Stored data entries
● ● ●
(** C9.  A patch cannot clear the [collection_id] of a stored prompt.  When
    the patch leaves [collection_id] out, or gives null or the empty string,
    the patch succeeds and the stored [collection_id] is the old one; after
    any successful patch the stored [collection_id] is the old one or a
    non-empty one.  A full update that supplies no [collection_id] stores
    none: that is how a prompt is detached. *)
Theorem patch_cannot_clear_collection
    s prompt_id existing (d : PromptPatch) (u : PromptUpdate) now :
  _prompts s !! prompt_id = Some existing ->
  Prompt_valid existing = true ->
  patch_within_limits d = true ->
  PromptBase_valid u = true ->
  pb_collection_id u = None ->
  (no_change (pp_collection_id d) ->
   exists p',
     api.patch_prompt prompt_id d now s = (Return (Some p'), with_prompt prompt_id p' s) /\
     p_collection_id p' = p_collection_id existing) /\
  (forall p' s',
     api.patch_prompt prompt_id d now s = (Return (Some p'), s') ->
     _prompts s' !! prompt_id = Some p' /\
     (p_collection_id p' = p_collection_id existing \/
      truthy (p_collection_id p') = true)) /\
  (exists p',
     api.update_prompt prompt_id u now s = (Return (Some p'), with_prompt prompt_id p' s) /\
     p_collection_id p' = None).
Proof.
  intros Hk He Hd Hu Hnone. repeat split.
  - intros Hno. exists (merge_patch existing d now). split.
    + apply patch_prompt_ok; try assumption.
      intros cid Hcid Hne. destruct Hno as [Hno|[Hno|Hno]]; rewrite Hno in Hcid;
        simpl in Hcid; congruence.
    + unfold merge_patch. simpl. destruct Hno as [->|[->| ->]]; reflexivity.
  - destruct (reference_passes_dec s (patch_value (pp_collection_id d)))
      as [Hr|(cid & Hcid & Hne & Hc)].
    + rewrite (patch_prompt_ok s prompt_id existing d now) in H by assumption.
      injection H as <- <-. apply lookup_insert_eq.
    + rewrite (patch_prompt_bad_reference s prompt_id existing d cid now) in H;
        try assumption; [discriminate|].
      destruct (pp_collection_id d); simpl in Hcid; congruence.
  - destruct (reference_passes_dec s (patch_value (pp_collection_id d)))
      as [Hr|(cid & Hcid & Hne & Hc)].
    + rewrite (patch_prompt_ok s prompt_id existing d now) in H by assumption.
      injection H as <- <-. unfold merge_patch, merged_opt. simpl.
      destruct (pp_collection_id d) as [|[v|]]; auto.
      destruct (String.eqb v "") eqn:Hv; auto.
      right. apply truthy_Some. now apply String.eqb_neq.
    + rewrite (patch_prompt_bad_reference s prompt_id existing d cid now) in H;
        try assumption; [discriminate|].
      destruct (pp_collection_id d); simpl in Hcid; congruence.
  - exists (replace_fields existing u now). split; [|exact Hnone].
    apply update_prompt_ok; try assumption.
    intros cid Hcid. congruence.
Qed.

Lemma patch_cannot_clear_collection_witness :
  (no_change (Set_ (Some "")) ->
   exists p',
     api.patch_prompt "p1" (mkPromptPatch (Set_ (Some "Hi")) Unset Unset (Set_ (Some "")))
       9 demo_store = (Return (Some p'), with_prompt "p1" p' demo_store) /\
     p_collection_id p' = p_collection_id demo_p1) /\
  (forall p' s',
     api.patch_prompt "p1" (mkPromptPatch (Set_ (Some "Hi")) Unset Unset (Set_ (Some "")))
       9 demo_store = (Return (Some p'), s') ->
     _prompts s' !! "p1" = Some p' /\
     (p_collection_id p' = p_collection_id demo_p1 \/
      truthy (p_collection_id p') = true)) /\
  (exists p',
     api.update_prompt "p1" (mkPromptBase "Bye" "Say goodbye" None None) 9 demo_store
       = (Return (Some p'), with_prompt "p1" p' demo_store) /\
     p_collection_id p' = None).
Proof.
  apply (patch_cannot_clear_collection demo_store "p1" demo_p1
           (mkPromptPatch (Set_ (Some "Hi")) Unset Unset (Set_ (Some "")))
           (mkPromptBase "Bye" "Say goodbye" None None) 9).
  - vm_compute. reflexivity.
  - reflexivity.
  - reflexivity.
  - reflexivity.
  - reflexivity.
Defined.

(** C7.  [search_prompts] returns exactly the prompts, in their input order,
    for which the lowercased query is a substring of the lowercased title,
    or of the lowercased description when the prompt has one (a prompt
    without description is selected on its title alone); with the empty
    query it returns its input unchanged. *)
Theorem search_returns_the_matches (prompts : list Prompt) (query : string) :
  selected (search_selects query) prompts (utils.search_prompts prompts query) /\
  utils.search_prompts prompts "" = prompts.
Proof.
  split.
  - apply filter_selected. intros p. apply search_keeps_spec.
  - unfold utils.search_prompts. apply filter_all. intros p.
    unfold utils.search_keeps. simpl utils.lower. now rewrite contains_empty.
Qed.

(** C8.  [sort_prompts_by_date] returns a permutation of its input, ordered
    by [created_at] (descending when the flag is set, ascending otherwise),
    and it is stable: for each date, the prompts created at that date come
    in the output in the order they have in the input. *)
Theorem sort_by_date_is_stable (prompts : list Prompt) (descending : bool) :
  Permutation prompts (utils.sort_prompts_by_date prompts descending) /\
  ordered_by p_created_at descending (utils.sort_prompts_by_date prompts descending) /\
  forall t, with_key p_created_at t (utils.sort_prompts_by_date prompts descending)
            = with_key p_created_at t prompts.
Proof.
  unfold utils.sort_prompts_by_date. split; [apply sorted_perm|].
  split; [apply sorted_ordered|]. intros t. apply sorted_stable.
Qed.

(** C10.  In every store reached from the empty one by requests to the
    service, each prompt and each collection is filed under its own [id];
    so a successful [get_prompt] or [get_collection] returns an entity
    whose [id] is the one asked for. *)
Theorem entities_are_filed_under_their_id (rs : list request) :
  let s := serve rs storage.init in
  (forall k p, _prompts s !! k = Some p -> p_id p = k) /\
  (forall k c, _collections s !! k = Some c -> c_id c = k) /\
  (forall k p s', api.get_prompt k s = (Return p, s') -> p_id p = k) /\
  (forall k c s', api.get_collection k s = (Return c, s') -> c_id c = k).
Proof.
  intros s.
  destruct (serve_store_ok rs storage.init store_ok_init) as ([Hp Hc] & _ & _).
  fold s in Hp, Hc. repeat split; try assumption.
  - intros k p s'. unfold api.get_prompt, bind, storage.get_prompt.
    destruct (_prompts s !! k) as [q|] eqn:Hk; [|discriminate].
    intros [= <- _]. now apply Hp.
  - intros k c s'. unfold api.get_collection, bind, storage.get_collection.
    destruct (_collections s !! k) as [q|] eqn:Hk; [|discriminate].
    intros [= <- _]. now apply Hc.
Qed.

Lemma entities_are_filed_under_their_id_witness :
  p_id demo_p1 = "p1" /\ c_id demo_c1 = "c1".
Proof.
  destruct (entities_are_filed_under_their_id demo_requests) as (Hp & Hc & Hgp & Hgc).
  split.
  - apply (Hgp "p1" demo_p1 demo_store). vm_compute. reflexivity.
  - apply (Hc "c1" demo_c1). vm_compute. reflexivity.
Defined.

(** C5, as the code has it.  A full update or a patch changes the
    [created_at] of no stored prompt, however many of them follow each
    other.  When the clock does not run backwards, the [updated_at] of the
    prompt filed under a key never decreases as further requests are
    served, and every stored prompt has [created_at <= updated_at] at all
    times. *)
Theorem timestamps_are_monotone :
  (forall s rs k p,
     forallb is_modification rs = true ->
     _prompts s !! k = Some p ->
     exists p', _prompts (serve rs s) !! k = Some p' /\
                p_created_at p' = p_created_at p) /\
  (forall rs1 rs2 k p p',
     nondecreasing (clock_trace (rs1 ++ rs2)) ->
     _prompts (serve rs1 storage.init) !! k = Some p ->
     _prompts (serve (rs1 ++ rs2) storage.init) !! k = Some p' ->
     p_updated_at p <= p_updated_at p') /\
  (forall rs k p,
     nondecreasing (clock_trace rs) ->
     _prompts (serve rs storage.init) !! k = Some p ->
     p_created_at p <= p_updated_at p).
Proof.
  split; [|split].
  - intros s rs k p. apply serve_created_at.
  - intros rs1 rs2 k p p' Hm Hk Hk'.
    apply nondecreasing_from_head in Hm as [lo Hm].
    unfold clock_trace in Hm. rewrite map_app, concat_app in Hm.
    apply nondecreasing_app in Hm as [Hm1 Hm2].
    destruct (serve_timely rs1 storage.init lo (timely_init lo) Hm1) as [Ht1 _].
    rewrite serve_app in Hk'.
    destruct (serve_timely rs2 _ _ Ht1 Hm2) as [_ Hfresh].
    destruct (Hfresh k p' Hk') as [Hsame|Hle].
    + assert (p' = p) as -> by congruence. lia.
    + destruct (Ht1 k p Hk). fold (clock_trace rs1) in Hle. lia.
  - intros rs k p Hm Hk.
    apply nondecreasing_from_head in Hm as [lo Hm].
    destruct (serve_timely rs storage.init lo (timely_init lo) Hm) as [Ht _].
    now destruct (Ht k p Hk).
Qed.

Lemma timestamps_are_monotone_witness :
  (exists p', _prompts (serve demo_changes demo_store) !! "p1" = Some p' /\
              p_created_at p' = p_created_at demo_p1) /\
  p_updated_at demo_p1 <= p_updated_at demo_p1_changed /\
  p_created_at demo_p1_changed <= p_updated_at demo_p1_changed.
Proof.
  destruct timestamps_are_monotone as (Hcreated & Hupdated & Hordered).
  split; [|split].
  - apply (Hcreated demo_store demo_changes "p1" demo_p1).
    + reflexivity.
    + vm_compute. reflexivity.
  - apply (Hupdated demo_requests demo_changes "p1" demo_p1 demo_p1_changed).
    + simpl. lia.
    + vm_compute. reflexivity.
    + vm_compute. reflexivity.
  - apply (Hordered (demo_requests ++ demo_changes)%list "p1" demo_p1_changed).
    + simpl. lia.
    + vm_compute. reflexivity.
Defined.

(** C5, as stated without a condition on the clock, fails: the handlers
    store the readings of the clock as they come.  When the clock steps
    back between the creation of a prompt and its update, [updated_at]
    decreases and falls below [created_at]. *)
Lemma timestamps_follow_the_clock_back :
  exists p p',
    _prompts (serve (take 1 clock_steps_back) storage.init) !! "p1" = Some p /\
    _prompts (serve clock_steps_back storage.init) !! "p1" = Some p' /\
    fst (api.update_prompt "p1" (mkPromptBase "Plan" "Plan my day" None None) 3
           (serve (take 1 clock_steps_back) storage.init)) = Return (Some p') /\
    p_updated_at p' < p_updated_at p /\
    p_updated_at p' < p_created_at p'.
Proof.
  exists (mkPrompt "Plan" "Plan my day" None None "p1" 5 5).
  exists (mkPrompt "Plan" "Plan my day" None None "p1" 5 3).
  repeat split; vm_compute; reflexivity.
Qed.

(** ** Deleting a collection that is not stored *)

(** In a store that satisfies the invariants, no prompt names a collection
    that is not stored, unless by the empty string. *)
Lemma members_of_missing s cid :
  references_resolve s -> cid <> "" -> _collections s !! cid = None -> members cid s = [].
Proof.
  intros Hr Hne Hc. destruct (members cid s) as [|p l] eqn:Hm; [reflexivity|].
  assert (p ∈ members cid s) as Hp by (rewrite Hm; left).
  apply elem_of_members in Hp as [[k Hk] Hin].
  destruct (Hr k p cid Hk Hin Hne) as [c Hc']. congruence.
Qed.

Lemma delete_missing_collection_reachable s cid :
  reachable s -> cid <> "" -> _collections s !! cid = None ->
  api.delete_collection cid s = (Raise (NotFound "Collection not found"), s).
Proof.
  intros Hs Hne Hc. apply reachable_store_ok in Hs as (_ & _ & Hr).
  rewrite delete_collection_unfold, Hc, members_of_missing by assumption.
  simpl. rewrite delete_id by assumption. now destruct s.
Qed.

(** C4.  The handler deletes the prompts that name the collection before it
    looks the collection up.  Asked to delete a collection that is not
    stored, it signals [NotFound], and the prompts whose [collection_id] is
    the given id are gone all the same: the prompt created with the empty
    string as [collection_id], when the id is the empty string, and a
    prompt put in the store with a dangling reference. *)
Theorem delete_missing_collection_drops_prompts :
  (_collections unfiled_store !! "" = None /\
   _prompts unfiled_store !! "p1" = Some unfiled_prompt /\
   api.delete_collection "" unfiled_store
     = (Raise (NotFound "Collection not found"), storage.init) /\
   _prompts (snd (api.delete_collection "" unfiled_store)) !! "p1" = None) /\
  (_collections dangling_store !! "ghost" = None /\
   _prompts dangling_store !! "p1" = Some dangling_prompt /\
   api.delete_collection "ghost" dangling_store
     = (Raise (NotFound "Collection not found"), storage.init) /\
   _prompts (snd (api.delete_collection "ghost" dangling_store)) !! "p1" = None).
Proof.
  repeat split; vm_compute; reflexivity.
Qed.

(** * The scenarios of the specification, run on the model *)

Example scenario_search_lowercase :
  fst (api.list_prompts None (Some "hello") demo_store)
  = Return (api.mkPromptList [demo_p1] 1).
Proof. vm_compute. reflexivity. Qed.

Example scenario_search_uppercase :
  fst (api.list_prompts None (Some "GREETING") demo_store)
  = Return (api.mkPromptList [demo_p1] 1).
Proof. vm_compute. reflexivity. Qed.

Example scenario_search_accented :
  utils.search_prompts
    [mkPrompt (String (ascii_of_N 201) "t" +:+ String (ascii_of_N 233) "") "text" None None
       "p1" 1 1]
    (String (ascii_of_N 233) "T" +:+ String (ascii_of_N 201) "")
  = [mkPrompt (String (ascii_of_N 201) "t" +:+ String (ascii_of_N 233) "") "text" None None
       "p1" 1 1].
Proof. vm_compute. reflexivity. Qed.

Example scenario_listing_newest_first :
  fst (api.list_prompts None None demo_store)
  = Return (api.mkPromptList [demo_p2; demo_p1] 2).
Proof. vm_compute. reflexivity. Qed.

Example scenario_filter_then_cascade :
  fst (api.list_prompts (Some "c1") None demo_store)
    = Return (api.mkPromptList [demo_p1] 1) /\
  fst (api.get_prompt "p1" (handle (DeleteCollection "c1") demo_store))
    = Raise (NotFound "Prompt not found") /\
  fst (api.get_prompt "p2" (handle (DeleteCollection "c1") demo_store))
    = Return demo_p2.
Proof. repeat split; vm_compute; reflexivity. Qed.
● ● ●
WHAT THE EXERCISE ASKS:
The stretch of entries above that starts with the line containing "back between the" and goes on through the line containing "(serve clock_steps_back storage.init)" is to be transcribed exactly, and no other line is to be transcribed.

WRITTEN SOLUTION:
    back between the creation of a prompt and its update, [updated_at]
    decreases and falls below [created_at]. *)
Lemma timestamps_follow_the_clock_back :
  exists p p',
    _prompts (serve (take 1 clock_steps_back) storage.init) !! "p1" = Some p /\
    _prompts (serve clock_steps_back storage.init) !! "p1" = Some p' /\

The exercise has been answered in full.